Operation Sindoor Was a ‘Grey Zone’ Mission, Not a Conventional Battle: Army Chief

Chennai, Aug 10: Army Chief Gen Upendra Dwivedi described Operation Sindoor as a unique and unconventional military action, comparing it to a chess match where each side was constantly anticipating the other’s next move.
Speaking at an event at IIT–Madras, he recounted the complexity of India’s decisive strikes in May against terror infrastructure, carried out in retaliation for the April 22 Pahalgam attack. “In Operation Sindoor, what we did was like playing chess — we didn’t know what the enemy’s next move would be, nor ours. This is what we call the ‘grey zone,’” he explained.

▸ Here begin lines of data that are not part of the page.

(* ===== verification/Gnmi.v ===== *)
(** The gNMI messages the telemetry code reads ([gnmi.proto] of openconfig/gnmi,
    only the fields the modelled code uses), with protobuf's nil-safe getters,
    and [internal/telemetry/schema/schema.go]. *)
From stdpp Require Import base list gmap strings.
From Stdlib Require Import ZArith Lia Ascii.
From S2P Require Import Prelude GoStrings.

(** * Messages *)

Record PathElem := { elem_name : string; elem_key : gmap string string }.

Record Path := { path_origin : string; path_target : string; path_elem : list PathElem }.

Inductive TypedValue :=
| UintVal (n : N)
| StringVal (s : string)
| OtherVal.

Record Update := { upd_path : option Path; upd_val : option TypedValue }.

Record Notification := {
  n_timestamp : Z;
  n_prefix : option Path;
  n_update : list Update;
  n_delete : list Path;
  n_atomic : bool;
}.

(** The [response] oneof of [SubscribeResponse]. *)
Inductive SubscribeResponse :=
| RespUpdate (n : Notification)
| RespSync (b : bool)
| RespNone.

(** Generated getters: a nil message reads as its zero value. *)
Definition GetElem (p : option Path) : list PathElem :=
  match p with Some p => path_elem p | None => [] end.
Definition GetOrigin (p : option Path) : string :=
  match p with Some p => path_origin p | None => "" end.
Definition GetTarget (p : option Path) : string :=
  match p with Some p => path_target p | None => "" end.
Definition GetUintVal (v : option TypedValue) : N :=
  match v with Some (UintVal n) => n | _ => 0%N end.
Definition GetStringVal (v : option TypedValue) : string :=
  match v with Some (StringVal s) => s | _ => "" end.
Definition GetSyncResponse (r : SubscribeResponse) : bool :=
  match r with RespSync b => b | _ => false end.
Definition GetUpdate (r : SubscribeResponse) : option Notification :=
  match r with RespUpdate n => Some n | _ => None end.

(** * schema.go *)

(** [schema.Point]: a path with both the prefix's and the update's elements. *)
Record Point := { pt_path : Path; pt_val : option TypedValue }.

Definition fullPath (prefix path : option Path) : Path :=
  {| path_origin := ""; path_target := ""; path_elem := GetElem prefix ++ GetElem path |}.

Definition NotificationToPoints (n : option Notification) : list Point :=
  match n with
  | None => []
  | Some n =>
      map (fun u => {| pt_path := fullPath (n_prefix n) (upd_path u); pt_val := upd_val u |})
        (n_update n)
  end.

(** * Third-party path rendering

    [ygot.PathToSchemaPath] is not part of the repository: it is a parameter of
    every definition that calls it.  What the code relies on is the documented
    behaviour that a path it renders is the slash-separated list of its element
    names, keys dropped. *)
Definition schemaPathFn := Path -> go string.

Definition schemaString (p : Path) : string :=
  "/" +:+ Join (map elem_name (path_elem p)) "/".

Definition renders_schema (PathToSchemaPath : schemaPathFn) : Prop :=
  forall p s, PathToSchemaPath p = Ret s -> s = schemaString p.

(** The renderer never panics. *)
Definition renderer_safe (PathToSchemaPath : schemaPathFn) : Prop :=
  forall p, PathToSchemaPath p <> Panic /\ PathToSchemaPath p <> NoFuel.

(** An instance, for concrete evaluation: it rejects an element without a name. *)
Definition simpleSchemaPath : schemaPathFn := fun p =>
  if forallb (fun e => negb (String.eqb (elem_name e) "")) (path_elem p)
  then Ret (schemaString p)
  else Fail (errors_New "empty name for PathElem").

Lemma simpleSchemaPath_renders : renders_schema simpleSchemaPath.
Proof. intros p s. unfold simpleSchemaPath. case_match; naive_solver. Qed.
Lemma simpleSchemaPath_safe : renderer_safe simpleSchemaPath.
Proof. intros p. unfold simpleSchemaPath. by case_match. Qed.

(** * Lemmas *)

(** A rendered path has at least as many elements as it has slashes; names that
    contain no slash make it exact. *)
Fixpoint count_byte (c : ascii) (s : string) : nat :=
  match s with
  | EmptyString => 0
  | String d s => (if Ascii.eqb d c then 1 else 0) + count_byte c s
  end.

Lemma count_byte_app c s t : count_byte c (s +:+ t) = count_byte c s + count_byte c t.
Proof. induction s as [|d s IH]; [done|]. rewrite str_app_cons; simpl. rewrite IH. lia. Qed.

Definition plain_names (p : Path) : Prop :=
  Forall (fun e => count_byte "/" (elem_name e) = 0) (path_elem p).

Lemma schemaString_slashes p :
  plain_names p -> count_byte "/" (schemaString p) = max 1 (length (path_elem p)).
Proof.
  unfold plain_names, schemaString. intros H. rewrite count_byte_app. simpl.
  destruct (path_elem p) as [|e es]; [done|]. cbn [map length].
  enough (count_byte "/" (Join (elem_name e :: map elem_name es) "/") = length es) by lia.
  revert e H; induction es as [|e' es IH]; intros e [He Hes]%Forall_cons_1.
  - done.
  - cbn [map]. rewrite Join_cons by done. rewrite !count_byte_app, He, (IH e' Hes). done.
Qed.

(** The renderer accepts every path whose elements have names. *)
Definition renders_all (PathToSchemaPath : schemaPathFn) : Prop :=
  forall p, Forall (fun e => elem_name e <> "") (path_elem p) ->
    PathToSchemaPath p = Ret (schemaString p).

Lemma simpleSchemaPath_all : renders_all simpleSchemaPath.
Proof.
  intros p H. unfold simpleSchemaPath.
  replace (forallb _ _) with true; [done|]. symmetry. apply forallb_forall.
  intros e He%list_elem_of_In. rewrite Forall_forall in H.
  apply negb_true_iff, String.eqb_neq. auto.
Qed.
(** * Properties of resolution *)

(** C2: [resolveRouteCBF] returns a list of next hops exactly when forwarding,
    read as the chain of applicable conditionals from the prefix's next-hop
    group, ends at a leaf group all of whose next hops exist (and then it
    returns those next hops, in order), or at a conditional group that does not
    apply to the DSCP value (and then it returns none). *)
Theorem resolveRouteCBF_refines a prefix dscp nhs :
  resolveRouteCBF a prefix dscp = Ret nhs <-> resolves_to a dscp prefix nhs.
Proof. split; eauto using resolveRouteCBF_sound, resolveRouteCBF_complete. Qed.

Lemma resolveRouteCBF_returns a prefix dscp :
  (exists nhs, resolveRouteCBF a prefix dscp = Ret nhs) \/
  (exists e, resolveRouteCBF a prefix dscp = Fail e).
Proof.
  unfold resolveRouteCBF. destruct (Prefixes a !! prefix) as [n|]; [|eauto].
  destruct (resolveLoop_top a dscp n) as (m & Hr & Hs).
  destruct (resolveLoop _ _ _ _ _) as [[l|]|e| |]; simpl in *; try done; eauto.
  destruct Hs as [-> (nhg & Hm & _)]. rewrite Hm.
  destruct (collectNHs_safe a (NHIDs nhg)).
  destruct (collectNHs a (NHIDs nhg)); eauto; done.
Qed.

(** C3: resolution terminates with a value or an error on every table, circular
    ones included: the loop's bound is never exhausted and no nil group is
    dereferenced. *)
Theorem resolveRouteCBF_total a prefix dscp :
  (exists nhs, resolveRouteCBF a prefix dscp = Ret nhs) \/
  (exists e, resolveRouteCBF a prefix dscp = Fail e).
Proof. apply resolveRouteCBF_returns. Qed.

(** a route is rejected as circular exactly when the chain of applicable
    conditionals from its next-hop group runs into a cycle. *)
Theorem resolveRouteCBF_circular a prefix dscp :
  resolveRouteCBF a prefix dscp = Fail errCircular <->
  exists n m, Prefixes a !! prefix = Some n /\ rtc (hop a dscp) n m /\ tc (hop a dscp) m m.
Proof.
  unfold resolveRouteCBF. split.
  - destruct (Prefixes a !! prefix) as [n|] eqn:Hp; [|done].
    destruct (resolveLoop_top a dscp n) as (m & Hr & Hs).
    destruct (resolveLoop _ _ _ _ _) as [[l|]|e| |]; simpl in *; try done.
    + destruct Hs as [-> (nhg & Hm & _)]. rewrite Hm. intros Hc%collectNHs_Fail. done.
    + intros [= ->]. destruct Hs as [[_ ?]|[? _]]; [|done]. eauto.
  - intros (n & m & Hp & Hr & Hc). rewrite Hp.
    destruct (resolveLoop_top a dscp n) as (m' & Hr' & Hs).
    destruct (cycle_reach _ _ _ _ _ Hr Hc Hr') as [k Hk].
    destruct (resolveLoop _ _ _ _ _) as [[l|]|e| |]; simpl in *; try done.
    + destruct Hs as [-> Hl]. by eapply leaf_no_hop in Hk.
    + by eapply unmatched_no_hop in Hk.
    + destruct Hs as [[-> _]|(_ & Hno & _)]; [done|]. by eapply Hno in Hk.
Qed.

(** * Properties of filtering *)

Lemma wantedNHG_dec a w n : {wantedNHG a w n} + {~ wantedNHG a w n}.
Proof.
  destruct (decide (n ∈ (copyWanted a (elements w)).2)) as [H|H]; [left|right];
    rewrite (proj2 (copyWanted_spec _ _)) in H; unfold wantedNHG; set_solver.
Qed.

Lemma wantedNH_dec a w i : {wantedNH a w i} + {~ wantedNH a w i}.
Proof.
  set (used := elements (copyWanted a (elements w)).2).
  assert (Hu : forall n, n ∈ used <-> wantedNHG a w n).
  { intros n. unfold used, wantedNHG. rewrite elem_of_elements, (proj2 (copyWanted_spec _ _)).
    set_solver. }
  destruct (decide (i ∈ (copyNHGs a used).2)) as [H|H]; [left|right];
    rewrite (proj2 (copyNHGs_spec _ _)) in H; unfold wantedNH;
    setoid_rewrite <- Hu; done.
Qed.
(** * Notification hooks *)

Definition VerifyAtomicFlagHook : NotificationHook :=
  {| nh_Description := "Atomic update hook";
     NotificationFunc := fun _ n =>
       match GetUpdate n with
       | None => None
       | Some u =>
           let atomicFlag := n_atomic u in
           match n_delete u with
           | _ :: _ =>
               if atomicFlag then Some (errors_New "atomic flag is set to true for delete operation")
               else None
           | [] => if negb atomicFlag then Some (errors_New "atomic flag is not set to true") else None
           end
       end |}.

(** [hasUpdateNotification] and [hasDeleteNotification]: the prefix is a key
    value of some element of an updated, or deleted, path. *)
Definition keyMatches (prefix : string) (es : list PathElem) : bool :=
  existsb (fun e => existsb (String.eqb prefix) (map_to_list (elem_key e)).*2) es.
Definition hasUpdateNotification (u : Notification) (prefix : string) : bool :=
  existsb (fun upd => keyMatches prefix (GetElem (upd_path upd))) (n_update u).
Definition hasDeleteNotification (u : Notification) (prefix : string) : bool :=
  existsb (fun del => keyMatches prefix (path_elem del)) (n_delete u).

Record notificationMatch := { updateFound : bool; deleteFound : bool }.
Record NotificationExpectation := { AddPrefix : string; DeletePrefix : string; NotificationWait : Z }.
(** ** MAC addresses *)

Lemma mapM_map {E A B} (f : A -> outcome E B) (g : A -> B) l :
  (forall x, x ∈ l -> f x = Ret (g x)) -> mapM f l = Ret (map g l).
Proof.
  induction l as [|x l IH]; intros H; [done|]. simpl. rewrite H by (by left).
  simpl. rewrite IH; [done|]. intros y Hy. apply H. by right.
Qed.

Lemma xtoi2_bound s e b : xtoi2 s e = Some b -> 0 <= b < 256.
Proof.
  unfold xtoi2. destruct s as [|x [|y rest]]; try done.
  intros H. destruct rest as [|c rest]; [|destruct (Ascii.eqb c e); [|done]];
    apply hex_value_bound in H; [exact H|lia|exact H|lia].
Qed.

Lemma mac_pairs_bytes n s sep l : mac_pairs n s sep = Some l -> Forall (fun b => 0 <= b < 256) l.
Proof.
  revert s l. induction n as [|n IH]; intros s l H; cbn [mac_pairs] in H; [by simplify_eq|].
  apply bind_Some in H as (b & Hb & H). apply bind_Some in H as (bs & Hbs%IH & H). simplify_eq.
  constructor; [|done]. by eapply xtoi2_bound.
Qed.

Lemma mac_quads_bytes n s sep l : mac_quads n s sep = Some l -> Forall (fun b => 0 <= b < 256) l.
Proof.
  revert s l. induction n as [|n IH]; intros s l H; cbn [mac_quads] in H; [by simplify_eq|].
  apply bind_Some in H as (b1 & Hb1%xtoi2_bound & H). apply bind_Some in H as (b2 & Hb2%xtoi2_bound & H).
  apply bind_Some in H as (bs & Hbs%IH & H). simplify_eq. by rewrite !Forall_cons.
Qed.

Lemma parseMAC6_bytes s hw : parseMAC6 s = Some hw -> is_bytes 6 hw.
Proof.
  unfold parseMAC6. destruct (ParseMAC s) as [l|] eqn:E; [|done].
  destruct (Nat.eqb_spec (length l) 6); [|done]. intros [= <-]. split; [done|].
  unfold ParseMAC in E. repeat (case_match; try done); eauto using mac_pairs_bytes, mac_quads_bytes.
Qed.
Definition header : string :=
  let nl := String (ascii_of_nat 10) EmptyString in
  "# proto-file: github.com/openconfig/featureprofiles/proto/metadata.proto" +:+ nl +:+
  "# proto-message: Metadata" +:+ nl +:+ nl.

Section AddRundata.
Context {U Ex : Type} `{!UUIDLib U, !EqDecision Ex, !ProtoText Ex}.

Abbreviation files := (gmap string string).

Definition parseProto (content : string) : go (Metadata Ex) := Unmarshal content.

Definition writeProto (md : Metadata Ex) : go string :=
  bytes ← Marshal md; Ret (header +:+ bytes).

(** * case.go *)

Record testcase := {
  markdown : option (Metadata Ex);
  existing : option (Metadata Ex);
  fixed : option (Metadata Ex);
}.
Definition newTestcase : testcase := {| markdown := None; existing := None; fixed := None |}.
Definition set_markdown m tc := {| markdown := m; existing := existing tc; fixed := fixed tc |}.
Definition set_existing m tc := {| markdown := markdown tc; existing := m; fixed := fixed tc |}.
Definition set_fixed m tc := {| markdown := markdown tc; existing := existing tc; fixed := m |}.

Definition readFile (fs : files) (filename : string) : go string :=
  match fs !! filename with
  | Some data => Ret data
  | None => Fail (Errorf "no such file" [ErrOSNotExist])
  end.

Definition READMEname : string := "README.md".

Definition read (fs : files) (testdir : string) (tc : testcase) : testcase * option error :=
  match (data ← readFile fs (JoinPath [testdir; READMEname]); parseMarkdown data) with
  | Ret md =>
      let tc := set_markdown (Some md) tc in
      match (data ← readFile fs (JoinPath [testdir; "metadata.textproto"]); parseProto data) with
      | Ret md => (set_existing (Some md) tc, None)
      | Fail e =>
          if errors_Is e ErrOSNotExist then (tc, None)
          else (tc, Some (Errorf "could not parse metadata.textproto" (err_wraps e)))
      | _ => (tc, Some (errors_New "unreachable"))
      end
  | Fail e => (tc, Some (Errorf "could not parse README.md" (err_wraps e)))
  | _ => (tc, Some (errors_New "unreachable"))
  end.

Gen Dwivedi contrasted this with traditional warfare, where forces commit all resources and fight until victory or sacrifice. In the grey zone, he said, operations occur across multiple domains, just short of full-scale war.
“Both sides were making moves — sometimes we checkmated them, sometimes we went in for the kill, even at the risk of losing our own. That’s the reality of life,” he remarked.
Under Operation Sindoor, the Indian Air Force conducted precision strikes on multiple targets in Pakistan and Pakistan-occupied Kashmir, aimed at dismantling terror infrastructure and eliminating key operatives linked to the Pahalgam attack.